Herrerasaurus ischigualastensis Reig, 1963 late Carnian (LTr) of Argentina This is the best known early ?theropod, by dint of its many known remains. It is usually thought to be the same as Ischisaurus cattoi and Frenguellisaurus ischigualastensis. Currently, it is known from one nearly complete skeleton, several partial skeletons, isolated remains, and several partial to nearly complete skulls.
Sanjuansaurus gordilloi Alcober and Martinez, 2010 late Carnian (LTr) of Argentina A contemporary of Herrerasaurus, Eoraptor, and basal sauropodomorphs Panphagia and Chromogisaurus, Sanjuansaurus is known from a partial skeleton (bit of maxilla, complete vertebral column from the axis to the rostral tail, scapulae, an ulna and radius, partial pelvis, femurs, tibiae, a few other odd bones). Unlike other herrerasaurids, the pubis points cranially.
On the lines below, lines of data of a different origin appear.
(* ===== verification/Timer.v ===== *)
(** * Timer queue (util/timer.h, util/timer.cc)

    [Module Timer]: the [TimerManager] as a state of its own, the timers it
    shares with their owners on a heap, and every operation of [Timer] and
    [TimerManager]. The [std::set] of timers is the list of its elements in
    iteration order, an iterator is an index into it, and [end()] is the length.
    The clock ([GetElapsedMS]) and the address of a new timer are arguments.

    Theorems: no sequence of calls erases [end()] or loses the order of the set
    ([timer_calls_safe]); [ListExpiredCb] runs exactly the timers that are due
    ([ListExpiredCb_exact]); the interval [GetNextTimer] returns is the time to
    the next one ([GetNextTimer_wait]); [reset] moves the deadline as told
    ([reset_deadline]); and the notification at the front is enough: a waiter
    that was not notified has not missed an earlier deadline
    ([timer_no_lost_wakeup]). *)

From stdpp Require Import sorting.
From S2P Require Import Prelude.

Module Timer.

Local Open Scope Z_scope.

(** ** Data *)

(** A callback is a closure: a plain function, named by a number, or the
    [std::bind(&OnTimer, weak_cond, cb)] of a condition timer. *)
Inductive callback :=
  | Fn (f : nat)
  | OnTimer (weak_cond : nat) (f : nat).

#[export] Instance callback_eq_dec : EqDecision callback.
Proof. solve_decision. Defined.

(** [OnTimer] runs the callback only while [weak_cond.lock()] succeeds: the
    functions a callback calls, given which conditions are alive. *)
Definition run_callback (alive : nat → bool) (c : callback) : list nat :=
  match c with
  | Fn f => [f]
  | OnTimer w f => if alive w then [f] else []
  end.

(** [manager_] is the manager of the state below: the only constructor that
    puts a timer in a set gets [this]. *)
Record Timer := mk_Timer {
  recurring_ : bool;
  ms_ : Z;
  next_ : Z;
  cb_ : option callback
}.

#[export] Instance Timer_eq_dec : EqDecision Timer.
Proof. solve_decision. Defined.

Definition set_next_ (n : Z) (t : Timer) : Timer := mk_Timer (recurring_ t) (ms_ t) n (cb_ t).
Definition set_ms_ (n : Z) (t : Timer) : Timer := mk_Timer (recurring_ t) n (next_ t) (cb_ t).
Definition clear_cb_ (t : Timer) : Timer := mk_Timer (recurring_ t) (ms_ t) (next_ t) None.

(** [Timer(ms, cb, recurring, manager)] and [Timer(next)]. *)
Definition Timer_new (now ms : Z) (cb : callback) (recurring : bool) : Timer :=
  mk_Timer recurring ms u64(now + ms) (Some cb).
Definition Timer_at (next : Z) : Timer := mk_Timer false 0 next None.

(** [heap_] holds the timers some [shared_ptr] keeps alive; it stands for the
    memory, the other fields are the members. *)
Record TimerManager := mk_TimerManager {
  heap_ : gmap Z Timer;
  timers_ : list Z;
  tickled_ : bool;
  previous_use_time_ : Z
}.

Definition TimerManager_new (now : Z) : TimerManager := mk_TimerManager ∅ [] false now.

Definition set_heap_ (h : gmap Z Timer) (m : TimerManager) : TimerManager :=
  mk_TimerManager h (timers_ m) (tickled_ m) (previous_use_time_ m).
Definition set_timers_ (l : list Z) (m : TimerManager) : TimerManager :=
  mk_TimerManager (heap_ m) l (tickled_ m) (previous_use_time_ m).
Definition set_tickled_ (b : bool) (m : TimerManager) : TimerManager :=
  mk_TimerManager (heap_ m) (timers_ m) b (previous_use_time_ m).
Definition set_previous_use_time_ (z : Z) (m : TimerManager) : TimerManager :=
  mk_TimerManager (heap_ m) (timers_ m) (tickled_ m) z.

(** ** The ordered set *)

(** [Timer::Comparator]; a [Timer::ptr] is null or an address with its timer. *)
Definition Comparator (lhs rhs : option (Z * Timer)) : bool :=
  match lhs, rhs with
  | None, None => false
  | None, _ => true
  | _, None => false
  | Some (a, s), Some (b, t) =>
      if decide (next_ s < next_ t) then true
      else if decide (next_ t < next_ s) then false
      else bool_decide (a < b)
  end.

(** The pointer an element of the set is. *)
Definition ptr (h : gmap Z Timer) (p : Z) : option (Z * Timer) := (p,.) <$> h !! p.

(** [std::set::lower_bound], [find], [insert] and [erase]. *)
Fixpoint lower_bound (h : gmap Z Timer) (k : option (Z * Timer)) (l : list Z) : nat :=
  match l with
  | [] => 0
  | q :: l => if Comparator (ptr h q) k then S (lower_bound h k l) else 0
  end.

Definition set_find (h : gmap Z Timer) (p : Z) (l : list Z) : nat :=
  let i := lower_bound h (ptr h p) l in
  match l !! i with
  | Some q => if Comparator (ptr h p) (ptr h q) then length l else i
  | None => length l
  end.

(** The position of the element and the set afterwards: an element equivalent
    to one that is present is not inserted. *)
Definition set_insert (h : gmap Z Timer) (p : Z) (l : list Z) : nat * list Z :=
  let i := lower_bound h (ptr h p) l in
  match l !! i with
  | Some q => if Comparator (ptr h p) (ptr h q) then (i, take i l ++ p :: drop i l) else (i, l)
  | None => (i, take i l ++ p :: drop i l)
  end.

Definition set_erase (i : nat) : M TimerManager () :=
  m ← mget;
  if decide (i < length (timers_ m))%nat then mput (set_timers_ (delete i (timers_ m)) m)
  else mthrow UndefinedBehaviour.

(** ** Timers on the heap *)

Definition deref (p : Z) : M TimerManager Timer :=
  m ← mget;
  match heap_ m !! p with
  | Some t => mret t
  | None => mthrow UndefinedBehaviour
  end.

Definition store (p : Z) (t : Timer) : M TimerManager () :=
  mmodify (λ m, set_heap_ (<[p := t]> (heap_ m)) m).

Definition insert_timer (p : Z) : M TimerManager nat :=
  m ← mget;
  let '(i, l) := set_insert (heap_ m) p (timers_ m) in
  mput (set_timers_ l m);;
  mret i.

(** ** Operations *)

(** The protected [AddTimer(val, lock)]. The result tells whether
    [OnTimerInsertedAtFront] is called once the lock is released. *)
Definition AddTimer_locked (p : Z) : M TimerManager bool :=
  it ← insert_timer p;
  tickled ← mgets tickled_;
  let at_front := bool_decide (it = 0%nat) && negb tickled in
  (if at_front then mmodify (set_tickled_ true) else mret tt);;
  mret at_front.

Definition AddTimer (now p ms : Z) (cb : callback) (recurring : bool) : M TimerManager bool :=
  store p (Timer_new now ms cb recurring);;
  AddTimer_locked p.

Definition AddConditionTimer (now p ms : Z) (f weak_cond : nat) (recurring : bool) :
    M TimerManager bool :=
  AddTimer now p ms (OnTimer weak_cond f) recurring.

Definition Cancel (p : Z) : M TimerManager bool :=
  t ← deref p;
  if cb_ t is Some _ then
    store p (clear_cb_ t);;
    m ← mget;
    set_erase (set_find (heap_ m) p (timers_ m));;
    mret true
  else mret false.

Definition Refresh (now p : Z) : M TimerManager bool :=
  t ← deref p;
  if cb_ t is Some _ then
    m ← mget;
    let it := set_find (heap_ m) p (timers_ m) in
    if decide (it = length (timers_ m)) then mret false
    else
      set_erase it;;
      store p (set_next_ u64(now + ms_ t) t);;
      insert_timer p;;
      mret true
  else mret false.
Saurischia i.s.: Herrerasauridae i.s.:

Taxon or Taxa: Time/Place: Comments:
Frenguellisaurus ischigualastensis Novas, 1986 (?Herrerasaurus) late Carnian (LTr) of Argentina Frenguellisaurus is based on a partial skull, a cervical, and a few caudals. Its remains represent a large Ischigualasto herrerasaurid.
Ischisaurus cattoi Reig, 1963 (?Herrerasaurus) late Carnian (LTr) of Argentina Ischisaurus is known from two partial skeletons representing the majority of a skeleton and bits of the skull, from smallish herrerasaurids.

Saurischia i.s.:

Taxon or Taxa: Time/Place: Comments:
Agnosphitys cromhallensis Fraser, Padian, Walkden, and Davis, 2002 ?Norian-Rhaetian (LTr) of England A possible basal dinosaur, described as more derived than Eoraptor and Herrerasaurus (but interestingly, in the description all are considered basal to true dinosaurs), it is based on an ilium (with partially-perforated acetabulum and two sacrals), with maxilla, astragalus, humerus, and teeth referred to it. It has been misspelled as Agnostiphys and Agnosphytis in the past. The remains could be chimeric, with the maxilla being theropodan. 
Alwalkeria maleriensis Chatterjee and Creisler, 1994 (originally Walkeria maleriensis Chatterjee, 1987) early Norian (LTr) of Andhra Pradesh, India The material is intriguing (skull, vertebrae, and some hindlimb fragments), but poorly preserved and chimeric. It may be near Herrerasauridae, in part.
Eodromaeus murphi Martinez, Sereno, Alcober, Colombi, Renne, Montañez, and Currie, 2011 late Carnian (LTr) of Argentina Eodromaeus is a basal saurischian broadly similar to its contemporary Eoraptor, with some herrerasaurid-like characteristics and some Tawa-like characteristics. It was described as a basal theropod, but I've opted for a conservative assignment, as these basal forms tend to switch placements with each new publication. It is known from a nearly complete skeleton, with some other referred specimens. 
Guaibasaurus candelariai Bonaparte, Ferigolo, and Ribeiro, 1999 earliest Norian (LTr) of Rio Grande do Sul, Brazil This dinosaur has jumped around the basal stems of the great dinosaurian lineages. It has been considered to be somewhere around Staurikosaurus and the rest of Herrerasauridae, and/or basal to the Theropoda/Sauropodomorpha split, or a basal theropod outside of the herrerasaurids, or a basal sauropodomorph in the family Guaibasauridae with several other basal forms. Remains of several individuals are known, including one partial articulated skeleton representing most of the body posterior to the neck; unfortunately, the skull remains unknown. The acetabulum shows little opening, but the fifth toe is reduced, with no phalanges.